**TASK**
Tally the lines of the data that include the word "eexists" and state the total, nothing else.

**DATA RECORDS**
Lemma step_ok σ σ' : flow_step publicMcpOrigin σ σ' → system_ok σ → system_ok σ'.
Proof.
  intros Hstep Hok. destruct Hstep as [σ t Ht|σ c view pid id r s' Hc|σ i c id view pid u Hb Hi|σ i u e Hu He Hr|σ i u Hu He Hr
    |σ i u e s' Hu He Hw|σ i u e m Hu He Hw]; destruct σ as [now s us]; cbn in *.
  - destruct Hok as [Hc Hp]. split; cbn in *.
    + intros id f Hf. eapply card_ok_later; [done|]. by apply Hc.
    + intros i u e Hu He. destruct (Hp i u e Hu He) as (Hk & Hns & Hrb). split_and!; cbn in *; [by eapply card_ok_later|done|].
      by eapply read_before_later.
  - by eapply create_ok.
  - eapply forget_ok; [done|]. intros j v e Hv He. destruct (decide (i = j)) as [->|Hne].
    + rewrite lookup_insert_eq in Hv. simplify_eq. unfold begin_update in Hb.
      destruct id; [|done]; cbn in Hb. destruct (principal_wallet c); [|done]; cbn in Hb. by destruct (_ || _); simplify_eq.
    + rewrite lookup_insert_ne in Hv by done. by exists j, v.
  - pose proof (flow_read_ok _ _ _ us _ Hr Hok) as Hpe. destruct Hok as [Hc Hp]. split; [done|]. cbn in *.
    intros j v e' Hv He'. destruct (decide (i = j)) as [->|Hne].
    + rewrite lookup_insert_eq in Hv. simplify_eq. cbn in He'. by simplify_eq.
    + rewrite lookup_insert_ne in Hv by done. by apply (Hp j v e').
  - eapply forget_ok; [done|]. intros j v e [_ Hv]%lookup_delete_Some He'. by exists j, v.
  - eapply forget_ok; [|intros j v e' [_ Hv]%lookup_delete_Some He'; by exists j, v].
    eapply update_ok; [done| |done]. destruct Hok as [_ Hp]. by apply (Hp i u e).
  - eapply forget_ok; [done|]. intros j v e' Hv He'. unfold after_refusal in Hv. destruct (_ || _).
    + apply lookup_delete_Some in Hv as [_ Hv]. by exists j, v.
    + destruct (decide (i = j)) as [->|Hne]; [rewrite lookup_insert_eq in Hv; by simplify_eq|].
      rewrite lookup_insert_ne in Hv by done. by exists j, v.
Qed.

Lemma steps_ok σ σ' : rtc (flow_step publicMcpOrigin) σ σ' → system_ok σ → system_ok σ'.
Proof. induction 1 as [|σ1 σ2 σ3 H _ IH]; [done|]. intros Hok. apply IH. by eapply step_ok. Qed.

Lemma clock_grows σ σ' : rtc (flow_step publicMcpOrigin) σ σ' → σ.(clock) ≤ σ'.(clock).
Proof.
  induction 1 as [|σ1 σ2 σ3 H _ IH]; [done|]. etransitivity; [|done]. by destruct H; cbn.
Qed.

(** ** A card through the steps *)

(** A live card after one step: untouched, or its next revision by a call that read it *)
Lemma live_step id f σ σ' :
  flow_step publicMcpOrigin σ σ' → system_ok σ → stored id σ.(store) = Some f → σ.(clock) < f.(PaymentFlowRecord.expiresAt) →
  stored id σ'.(store) = Some f
  ∨ settled f = false ∧ ∃ f' now view, stored id σ'.(store) = Some f' ∧ f' = updated_flow f view now.
Proof.
  intros Hstep Hok Hf Hlive. assert (∀ s', same_or_expired (stored id σ.(store)) (stored id s') σ.(clock) → stored id s' = Some f) as Hkeep.
  { intros s' [->|[_ (g & Hg & Hx)]]; [done|]. rewrite Hf in Hg. simplify_eq. lia. }
  destruct Hstep as [| σ c view pid id' r s' Hc| | | |σ i u e s' Hu He Hw|]; cbn; try by left.
  - left. unfold createFlow in Hc. destruct (principal_wallet c); [|by simplify_eq].
    destruct (negb _); [by simplify_eq|]. apply bind_ok in Hc as (s1 & Hput & [= _ <-]).
    apply put_created in Hput as (Hold & _ & Hothers). cbn in *.
    destruct (decide (id = id')) as [->|Hne]; [|by apply Hkeep, Hothers]. pose proof (Hold f Hf). lia.
  - pose proof (proj2 Hok i u e Hu He) as (Hk & Hns & Hrb). cbn in Hk.
    apply put_updated in Hw as ((cur & Hc & (_ & _ & Hca & _) & Hcu & _) & Hnew & Hothers). cbn in *.
    destruct (decide (id = e.(PaymentFlowRecord.flowId))) as [->|Hne]; [|left; by apply Hkeep, Hothers].
    rewrite Hc in Hf. simplify_eq. rewrite Hc in Hrb. cbn in Hrb. right.
    assert (e = f) as -> by (destruct Hrb as [Hrb|[_ [Hrb|Hrb]]]; [lia|lia|done]).
    split; [done|]. by eexists _, _, _.
Qed.

(** Where the system starts: no card, no call *)
Definition started (σ : system (S := S)) : Prop := (∀ id, stored id σ.(store) = None) ∧ σ.(updates) = ∅.

Lemma started_ok σ : started σ → system_ok σ.
Proof. intros [Hs Hu]. split; [intros id f; by rewrite Hs|]. intros i u e. by rewrite Hu, lookup_empty. Qed.

(** C14: However the calls of [recordFlow] and [createFlow] interleave, over any store that keeps its promise, a card
    that shows a settled payment is the same card, byte for byte, until it expires: no late status undoes it. *)
Theorem settled_card_frozen σ0 σ σ' id f :
  started σ0 → rtc (flow_step publicMcpOrigin) σ0 σ → stored id σ.(store) = Some f → settled f = true →
  rtc (flow_step publicMcpOrigin) σ σ' → σ'.(clock) < f.(PaymentFlowRecord.expiresAt) →
  stored id σ'.(store) = Some f.
Proof.
  intros H0 H1 Hf Hset Hsteps Hlive. assert (system_ok σ) as Hok by (eapply steps_ok; [done|by apply started_ok]).
  clear H0 H1. induction Hsteps as [|σ1 σ2 σ3 H Hs IH]; [done|].
  pose proof (clock_grows _ _ Hs). assert (σ1.(clock) ≤ σ2.(clock)) by (apply clock_grows; by eapply rtc_once).
  apply IH; [|done|by eapply step_ok].
  destruct (live_step id f σ1 σ2 H Hok Hf) as [Hf2|[Hns _]]; [lia|done|congruence].
Qed.

(** However the calls interleave, a live card keeps its wallet, its payment and its dates, its revision only grows,
    and its view never holds the mandate or the recipient. *)
Theorem card_keeps_owner σ0 σ σ' id f :
  started σ0 → rtc (flow_step publicMcpOrigin) σ0 σ → stored id σ.(store) = Some f →
  rtc (flow_step publicMcpOrigin) σ σ' → σ'.(clock) < f.(PaymentFlowRecord.expiresAt) →
  ∃ f', stored id σ'.(store) = Some f' ∧ same_card f f' ∧ f.(PaymentFlowRecord.updatedAt) ≤ f'.(PaymentFlowRecord.updatedAt)
    ∧ Forall hidden (fields_of f'.(PaymentFlowRecord.view)).
Proof.
  intros H0 H1 Hf Hsteps Hlive. assert (system_ok σ) as Hok by (eapply steps_ok; [done|by apply started_ok]).
  clear H0 H1. revert f Hf Hlive. induction Hsteps as [σ|σ1 σ2 σ3 H Hs IH]; intros f Hf Hlive.
  - exists f. split_and!; try done. destruct Hok as [Hc _]. by apply (Hc id f).
  - pose proof (clock_grows _ _ Hs). assert (σ1.(clock) ≤ σ2.(clock)) by (apply clock_grows; by eapply rtc_once).
    assert (system_ok σ2) as Hok2 by by eapply step_ok.
    destruct (live_step id f σ1 σ2 H Hok Hf) as [Hf2|[_ (f2 & now & view & Hf2 & ->)]]; [lia|by apply IH|].
    destruct (IH Hok2 _ Hf2 Hlive) as (f' & Hf' & Hsame & Hup & Hh). exists f'. split_and!; [done|exact Hsame| |done].
    cbn in Hup. lia.
Qed.
End System.

(** ** What a recorded call shows *)

Lemma field_set_defined l f k : field (set_defined l f) k = if bool_decide (f.1 = k) && negb (match f.2 with VUndefined => true | _ => false end) then f.2 else field l k.
Proof.
  destruct f as [k' v]. unfold set_defined; cbn. destruct (decide (k' = k)) as [->|Hne].
  - rewrite bool_decide_true by done. destruct v; cbn; rewrite ?field_set; done.
  - rewrite bool_decide_false by done. destruct v; cbn; rewrite ?field_set_ne; done.
Qed.

Lemma field_missing l k : k ∉ l.*1 → field l k = VUndefined.
Proof.
  induction l as [|[k' v] l IH]; cbn; [done|]. intros [Hne Hl]%not_elem_of_cons. rewrite bool_decide_false by done. by apply IH.
Qed.

(** [??=] the other way round: the later value unless it is undefined *)
Definition override (later before : value) : value := match later with VUndefined => before | v => v end.

Lemma field_fold l fs k :
  NoDup fs.*1 → field (foldl set_defined l fs) k = override (field fs k) (field l k).
Proof.
  revert l. induction fs as [|[k' v] fs IH]; intros l; cbn; [done|]. intros [Hk' Hfs]%NoDup_cons.
  rewrite IH by done. rewrite field_set_defined. cbn. case_bool_decide as E; [|done]. subst k'.
  rewrite (field_missing fs k) by done. by destruct v.
Qed.

Lemma fold_keys existing keys l :
  foldl (λ m key, set_defined m (key, field existing key)) l keys
    = foldl set_defined l (map (λ key, (key, field existing key)) keys).
Proof. revert l. induction keys as [|k keys IH]; intros l; cbn; [done|]. apply IH. Qed.

Lemma field_keys existing keys k :
  field (map (λ key, (key, field existing key)) keys) k = if bool_decide (k ∈ keys) then field existing k else VUndefined.
Proof.
  induction keys as [|k' keys IH]; [done|]. cbn [map field fst snd]. destruct (decide (k' = k)) as [->|Hne].
  - rewrite !bool_decide_true; [done|set_solver|done].
  - rewrite bool_decide_false, IH by done. erewrite bool_decide_ext; [done|]. set_solver.
Qed.

Lemma field_kept_view existing view k :
  field (kept_view existing view) k =
    if strict_eq (field view "version") (VNumber (JInt 1)) && negb (bool_decide (k ∈ PRESERVED)) then VUndefined else field existing k.
Proof.
  unfold kept_view. destruct (strict_eq _ _); [|done]. rewrite fold_keys, field_fold, field_keys.
  - by case_bool_decide; cbn; [destruct (field existing k)|].
  - rewrite <- list_fmap_compose. apply (bool_decide_unpack _). vm_compute. exact I.
Qed.

(** What a card shows under a name after a call recorded [view] on it *)
Definition shown_field (existing view : list (string * value)) (k : string) : value :=
  override (field (publicView view) k)
    (if strict_eq (field view "version") (VNumber (JInt 1)) && negb (bool_decide (k ∈ PRESERVED)) then VUndefined else field existing k).

Lemma publicView_nodup view : NoDup view.*1 → NoDup (publicView view).*1.
Proof.
  unfold publicView. induction view as [|f view IH]; [done|]. rewrite fmap_cons. intros [Hf Hv]%NoDup_cons.
  rewrite filter_cons. case_decide; [|by apply IH]. rewrite fmap_cons. apply NoDup_cons. split; [|by apply IH].
  intros (g & E & Hg)%list_elem_of_fmap. apply Hf, list_elem_of_fmap. exists g. split; [done|].
  by apply list_elem_of_filter in Hg as [_ Hg].
Qed.

Lemma field_merged existing view k :
  NoDup view.*1 → k ≠ "limits" → field (mergedView existing view) k = shown_field existing view k.
Proof.
  intros Hv Hk. unfold mergedView, drop_after, shown_field. rewrite <- field_kept_view, <- field_fold by by apply publicView_nodup.
  destruct (_ && _); [|done]. destruct (_ || _); [|done]. by rewrite field_set_ne.
Qed.

Lemma is_conflict_put now f view s :
  s.(Registry.flows) !! f.(PaymentFlowRecord.flowId) = Some f →
  now < f.(PaymentFlowRecord.expiresAt) → is_safe_integer f.(PaymentFlowRecord.updatedAt) = true →
  ∃ s', putFlow now (updated_flow f view now) (Some f.(PaymentFlowRecord.updatedAt)) s = Ok s'
    ∧ s'.(Registry.flows) !! f.(PaymentFlowRecord.flowId) = Some (updated_flow f view now).
Proof.
  intros Hs Hl Hsafe. unfold putFlow. cbn. rewrite Hsafe, Hs. cbn.
  destruct (Z.max _ _ <=? _) eqn:E; [apply Z.leb_le in E; lia|].
  rewrite (bool_decide_true (f.(PaymentFlowRecord.wallet) = _)) by done.
  unfold card_differs. cbn. rewrite !Z.eqb_refl, bool_decide_true by done.
  destruct (f.(PaymentFlowRecord.expiresAt) <=? now) eqn:E2; [apply Z.leb_le in E2; lia|]. cbn.
  rewrite andb_false_r. eexists; split; [done|]. cbn. by rewrite lookup_insert_eq.
Qed.

Lemma max_expr now u : u < Z.max now (u + 1).
Proof. lia. Qed.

**RESPONSE FOR THIS EXERCISE**
2